What do your job postings look like? Do they look anything like this one placed in a British newspaper by Antarctic explorer Ernest Shackleton, looking to hire crew for his Nimrod expedition to reach the South Pole (he never succeeded):
MEN WANTED FOR HAZARDOUS JOURNEY. LOW WAGES, BITTER COLD, LONG HOURS OF COMPLETE DARKNESS. SAFE RETURN DOUBTFUL. HONOUR AND RECOGNITION IN EVENT OF SUCCESS.
Pretty clear what you’re signing up for, huh?
Everything we do is a function of who is on the bus, the hands we have pulling together towards our common goal. We may not be attempting to reach the South Pole, but we’re going somewhere important, and we need the right people to get us there. People who share our values. People who share our commitment. People who are there because they are meant to be one of us – we just haven’t found them yet, nor they us.

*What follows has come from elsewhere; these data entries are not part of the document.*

(** The database after a chain has been saved into an empty one. *)
Definition saved (path : string) (blocks : list Block) (s : LevelDBStore) : Prop :=
  exists d : gmap string string,
    s = mkStore (Some d) path (Z.of_nat (length blocks) - 1) /\
    (forall (i : nat) (b : Block), blocks !! i = Some b ->
       d !! ("index" ++ Itoa (Z.of_nat i))%string = Some (Marshal b)) /\
    (forall b : Block, last blocks = Some b ->
       d !! "latest" = Some (Hash b) /\
       d !! ("hash" ++ Hash b)%string = Some (Marshal b)) /\
    (forall k : string, is_Some (d !! k) ->
       (exists h, k = ("hash" ++ h)%string) \/ k = "latest" \/
       (exists i : nat, (i < length blocks)%nat /\ k = ("index" ++ Itoa (Z.of_nat i))%string)).

End Codec.

(** A codec for the worked examples: it knows the blocks [genesis0] and
    [mined1] and writes each as its hash. *)
Definition example_Marshal (b : Block) : string := Hash b.

Definition example_Unmarshal (data : string) : option Block :=
  if String.eqb data (Hash genesis0) then Some genesis0
  else if String.eqb data (Hash mined1) then Some mined1
  else None.

(** A decimal parser for the worked examples. *)
Definition example_Atoi (s : string) : option Z :=
  option_map Z.of_int (DecimalString.NilZero.int_of_string s).

(** A database opened empty. *)
Definition store0 : LevelDBStore := mkStore (Some ∅) "chain.db" (-1).

End Store.

(* ================================================================== *)
(** * Proofs *)

(** The digest agrees with the published test vectors of SHA-256. *)
Example sha256_empty :
  SHA256.hex_sum "" = "e3b0c44298fc1c149afbf4c8996fb92427ae41e4649b934ca495991b7852b855".
Proof. vm_compute. reflexivity. Qed.

Example sha256_abc :
  SHA256.hex_sum "abc" = "ba7816bf8f01cfea414140de5dae2223b00361a396177a9cb410ff61f20015ad".
Proof. vm_compute. reflexivity. Qed.

Example sha256_two_blocks :
  SHA256.hex_sum "abcdbcdecdefdefgefghfghighijhijkijkljklmklmnlmnomnopnopq"
  = "248d6a61d20638b8e5c026930c3e6039a33ce45964ff2167f6ecedd419db06c1".
Proof. vm_compute. reflexivity. Qed.

Example Itoa_examples : (Itoa 0, Itoa 42, Itoa (-7)) = ("0", "42", "-7").
Proof. reflexivity. Qed.

Example Sprintf_x_examples :
  (Sprintf_x 0, Sprintf_x 10, Sprintf_x 255, Sprintf_x 48879, Sprintf_x (-26))
  = ("0", "a", "ff", "beef", "-1a").
Proof. reflexivity. Qed.

Example wrap_int_examples :
  (wrap_int 5, wrap_int (max_int + 1), wrap_int (-3)) = (5, min_int, -3).
Proof. reflexivity. Qed.

(** The digest reads the index, the timestamp, the data, the previous hash
    and the nonce, and nothing else. *)
Lemma CalculateHash_fields (b b' : Block) :
  Index b = Index b' -> Timestamp b = Timestamp b' -> Data b = Data b' ->
  PrevHash b = PrevHash b' -> Nonce b = Nonce b' ->
  CalculateHash b = CalculateHash b'.
Proof.
  unfold CalculateHash. intros -> -> -> -> ->. reflexivity.
Qed.

Lemma CalculateHash_set_Difficulty (b : Block) (d : Z) :
  CalculateHash (set_Difficulty b d) = CalculateHash b.
Proof. apply CalculateHash_fields; reflexivity. Qed.

Lemma CalculateHash_set_Hash (b : Block) (h : string) :
  CalculateHash (set_Hash b h) = CalculateHash b.
Proof. apply CalculateHash_fields; reflexivity. Qed.

(** A digest is 64 hexadecimal characters, so it has at most 64 leading
    zeros. *)
Lemma hex_sum_length (s : string) : String.length (SHA256.hex_sum s) = 64%nat.
Proof.
  unfold SHA256.hex_sum, SHA256.sum, SHA256.EncodeToString.
  generalize (fold_left SHA256.compress
                (SHA256.chunks (length (SHA256.pad (SHA256.bytes_of_string s)))
                   (SHA256.pad (SHA256.bytes_of_string s))) SHA256.init).
  intros h.
  cbv [SHA256.be_bytes flat_map app map seq string_of_list_ascii String.length].
  reflexivity.
Qed.

Lemma CalculateHash_length (b : Block) : String.length (CalculateHash b) = 64%nat.
Proof. unfold CalculateHash. apply hex_sum_length. Qed.
(** [readHeaderEntry(buffer, offset)] *)
Definition readHeaderEntry (buffer : Buffer) (offset : Z)
  : result HeaderEntry :=
  let fileName := readCString buffer offset in
  let offset := CString.newOffset fileName in
  packingMethod <- readU32 buffer offset ;;
  let offset := offset + 4 in
  originalSize <- readU32 buffer offset ;;
  let offset := offset + 4 in
  reserved <- readU32 buffer offset ;;
  let offset := offset + 4 in
  timeStamp <- readU32 buffer offset ;;
  let offset := offset + 4 in
  dataSize <- readU32 buffer offset ;;
  let offset := offset + 4 in
  Returned {| fileName := CString.value fileName;
              packingMethod := packingMethod;
              originalSize := originalSize;
              reserved := reserved;
              timeStamp := timeStamp;
              dataSize := dataSize;
              newOffset := offset |}.
(** ** The dispatcher *)

Lemma skip_excluded_app excl skipped frame rest :
  Forall (fun f => f_code f ∈ excl) skipped ->
  f_code frame ∉ excl ->
  forall first back, first :: back = skipped ++ frame :: rest ->
  skip_excluded excl first back = Ok frame.
Proof.
  induction skipped as [|s skipped IH]; intros Hskip Hframe first back Heq.
  - simpl in Heq. injection Heq as -> ->.
    destruct rest; simpl; by rewrite decide_False.
  - simpl in Heq. injection Heq as -> ->.
    apply Forall_cons_1 in Hskip as [Hs Hskip].
    destruct (skipped ++ frame :: rest) as [|first' back'] eqn:E.
    { by destruct skipped. }
    simpl. rewrite decide_True by done. by apply IH.
Qed.

Lemma Spell_get_unfold rt self frame0 back w :
  Spell_get rt self (frame0 :: back) w =
  match skip_excluded (excluded w) frame0 back with
  | Raise e => (Raise e, w)
  | Ok frame =>
      match FileInfo_for_frame rt frame w with
      | (Raise e, w') => (Raise e, w')
      | (Ok fi, w') =>
          match _attr_call_at fi (f_lineno frame) (func_name self) with
          | Raise e => (Raise e, w')
          | Ok None => (Ok (TheSpell self), w')
          | Ok (Some call) =>
              (Ok (Bound (Spell_getitem self {| frame := frame; call := call |})),
               w')
          end
      end
  end.
Proof.
  unfold Spell_get, mbind, M_bind, gets, lift, mret, M_ret. simpl.
  destruct (skip_excluded (excluded w) frame0 back) as [frame|e]; [|done].
  destruct (FileInfo_for_frame rt frame w) as [[fi|e] w']; [|done].
  destruct (_attr_call_at fi (f_lineno frame) (func_name self))
    as [[call|]|e]; done.
Qed.

Lemma Spell_call_unfold rt self frame back args w :
  Spell_call rt self (frame :: back) args w =
  match FileInfo_for_frame rt frame w with
  | (Raise e, w') => (Raise e, w')
  | (Ok fi, w') =>
      match _plain_call_at fi frame (spell_object self) with
      | Raise e => (Raise e, w')
      | Ok call =>
          (func self {| frame := frame; call := call |} args,
           log_run (spell_id self) {| frame := frame; call := call |} w')
      end
  end.
Proof.
  unfold Spell_call, wrapper_call, mbind, M_bind, gets, modify, lift, mret,
    M_ret. simpl.
  destruct (FileInfo_for_frame rt frame w) as [[fi|e] w']; [|done].
  destruct (_plain_call_at fi frame (spell_object self)) as [call|e]; [|done].
  simpl. by destruct (func self _ args).
Qed.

Yet we punt on the opportunity to state who we are from the get-go. We write bland, generic job postings, copying and pasting from the one we used last time and the time before that and the time before that. We say things like “we are looking for self-starters who work well in teams, with strong attention to detail and a collaborative mindset.”
Huh? It’s the hiring equivalent of mission statement blah-blah-blah: “we deliver excellence to our customers through uncompromising pursuit of top quality and belief in our stated values of trust, performance, and team.”
Please, please, please, stand for something in everything you do – especially in how you hire. Instead of being afraid of writing something that some people won’t like, make SURE you write something that some people won’t like – because that way you’ll communicate something about who you are and what you stand for to the people who love that edgy, provocative thing you’re communicating.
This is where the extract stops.